Admittedly these were not ideal circumstances for a man to set out on his first sea voyage, but sometimes the gods are in your favour and sometimes they’re not.  After all, this is the English Channel and the weather hasn’t been kind of late.  We’d managed to set sail during a moment of calm but after no more than an hour’s sailing a fearsome gale seized the Speedwell and threw it westwards at a rare speed.  Even seasoned sailors began to look somewhat pea-coloured in the cheeks; and for the man in the guest cabin it brought on one of the longest periods of illness I have ever heard.

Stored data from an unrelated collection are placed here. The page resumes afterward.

Definition _execute_action (action parameters : pyval) : result pydict :=
  try_except
    (if is_action action "get_stock_price" then
       query ← getitem parameters "query"; get_stock_price query
     else if is_action action "get_stock_metric" then
       query ← getitem parameters "query"; get_stock_metric query
     else if is_action action "get_etf_price" then
       query ← getitem parameters "query"; get_etf_price query
     else if is_action action "search_mutual_fund" then
       query ← getitem parameters "query"; search_fund_dynamic query
     else if is_action action "get_top_funds" then
       category ← getitem parameters "category";
       limit ← get parameters "limit" (VInt MF_TOP_FUNDS_LIMIT);
       get_top_funds_by_category category limit
     else if is_action action "calculate_sip" then
       monthly_sip ← getitem parameters "monthly_sip";
       years ← getitem parameters "years";
       expected_return ←
         get parameters "expected_return" (VFloat DEFAULT_SIP_RETURN);
       calc_sip_returns monthly_sip years expected_return
     else if is_action action "calculate_emi" then
       loan_amount ← getitem parameters "loan_amount";
       interest_rate ←
         get parameters "interest_rate" (VFloat DEFAULT_EMI_INTEREST);
       tenure_years ← getitem parameters "tenure_years";
       calc_emi_calculator loan_amount interest_rate tenure_years
     else if is_action action "calculate_retirement" then
       current_age ← getitem parameters "current_age";
       retirement_age ← getitem parameters "retirement_age";
       monthly_expense ← getitem parameters "monthly_expense";
       calc_retirement_corpus current_age retirement_age monthly_expense
     else if is_action action "get_portfolio_recommendation" then
       age ← getitem parameters "age";
       risk_appetite ← getitem parameters "risk_appetite";
       investment_amount ← getitem parameters "investment_amount";
       get_personalized_portfolio age risk_appetite investment_amount
     else
       mret (error_result ("Unknown action: " +:+ str action)))
    (fun e =>
       mret (error_result ("Error executing " +:+ str action +:+ ": "
                           +:+ exn_msg e))).

Definition _needs_knowledge_retrieval (query : string) : bool :=
  any_in ["what is"; "explain"; "difference"; "how does"; "why";
          "tell me about"; "define"; "meaning"] (lower query).

Definition has_key (key : string) (d : pydict) : bool :=
  bool_decide (is_Some (d !! key)).

(** [d[key]] of a dictionary *)
Definition item (d : pydict) (key : string) : result pyval :=
  getitem (VDict d) key.

Definition _fallback_summary (data : pydict) (query : string)
    : result string :=
  if has_key "error" data then
    e ← item data "error"; mret ("Sorry, " +:+ str e)
  else if has_key "company" data && has_key "price" data then
    company ← item data "company";
    price ← item data "price";
    change ← py_format (default (VInt 0) (data !! "change_percent")) "+.2f";
    mret (str company +:+ " is trading at ₹" +:+ str price +:+ ", "
          +:+ change +:+ "% today.")
  else if has_key "dividend_yield" data then
    dy ← item data "dividend_yield";
    mret ("Dividend yield: " +:+ str dy +:+ "%")
  else if has_key "pe_ratio" data then
    pe ← item data "pe_ratio"; mret ("P/E ratio: " +:+ str pe)
  else if has_key "monthly_emi" data then
    emi ← item data "monthly_emi";
    shown ← py_format emi ",.0f";
    mret ("Monthly EMI: ₹" +:+ shown)
  else if has_key "maturity_amount" data then
    maturity ← item data "maturity_amount";
    shown ← py_format maturity ",.0f";
    mret ("SIP maturity value: ₹" +:+ shown)
  else mret "Here's the data you requested.".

Such is life.  If you’re going to travel through one of the most temperamental stretches of water in the world then there’s every chance something like this might happen. It’s no shame: anyone can suffer from seasickness.  Vice-admiral Nelson is renowned for being a bad sailor so if it can happen to him it can happen to anyone.

This sorry situation continued until the Wednesday morning.  Finally after a day and a night of turmoil the wind died down and dawn revealed a clear, cloudless sky and a shimmering bright sea.  Behind us the southernmost tip of the English mainland receded: ahead lay a journey that would take us south to Gibraltar where we were scheduled to make our first stop.

After one last heave a welcome silence descended on the ship.  Eighty crewmen greeted this new development with glad hearts and the hope that the man in the passenger cabin might survive his ordeal.  Then, finally, the voice that would become so familiar to me announced its presence to the ship.

“Oh my word,” he shouted.  “I had no idea it was possible to disembogue SO MUCH DETRITUS!  This is disgusting.  ABSOLUTELY DISGUSTING! The colours, the consistency, the…everything…it’s all quite repellent.”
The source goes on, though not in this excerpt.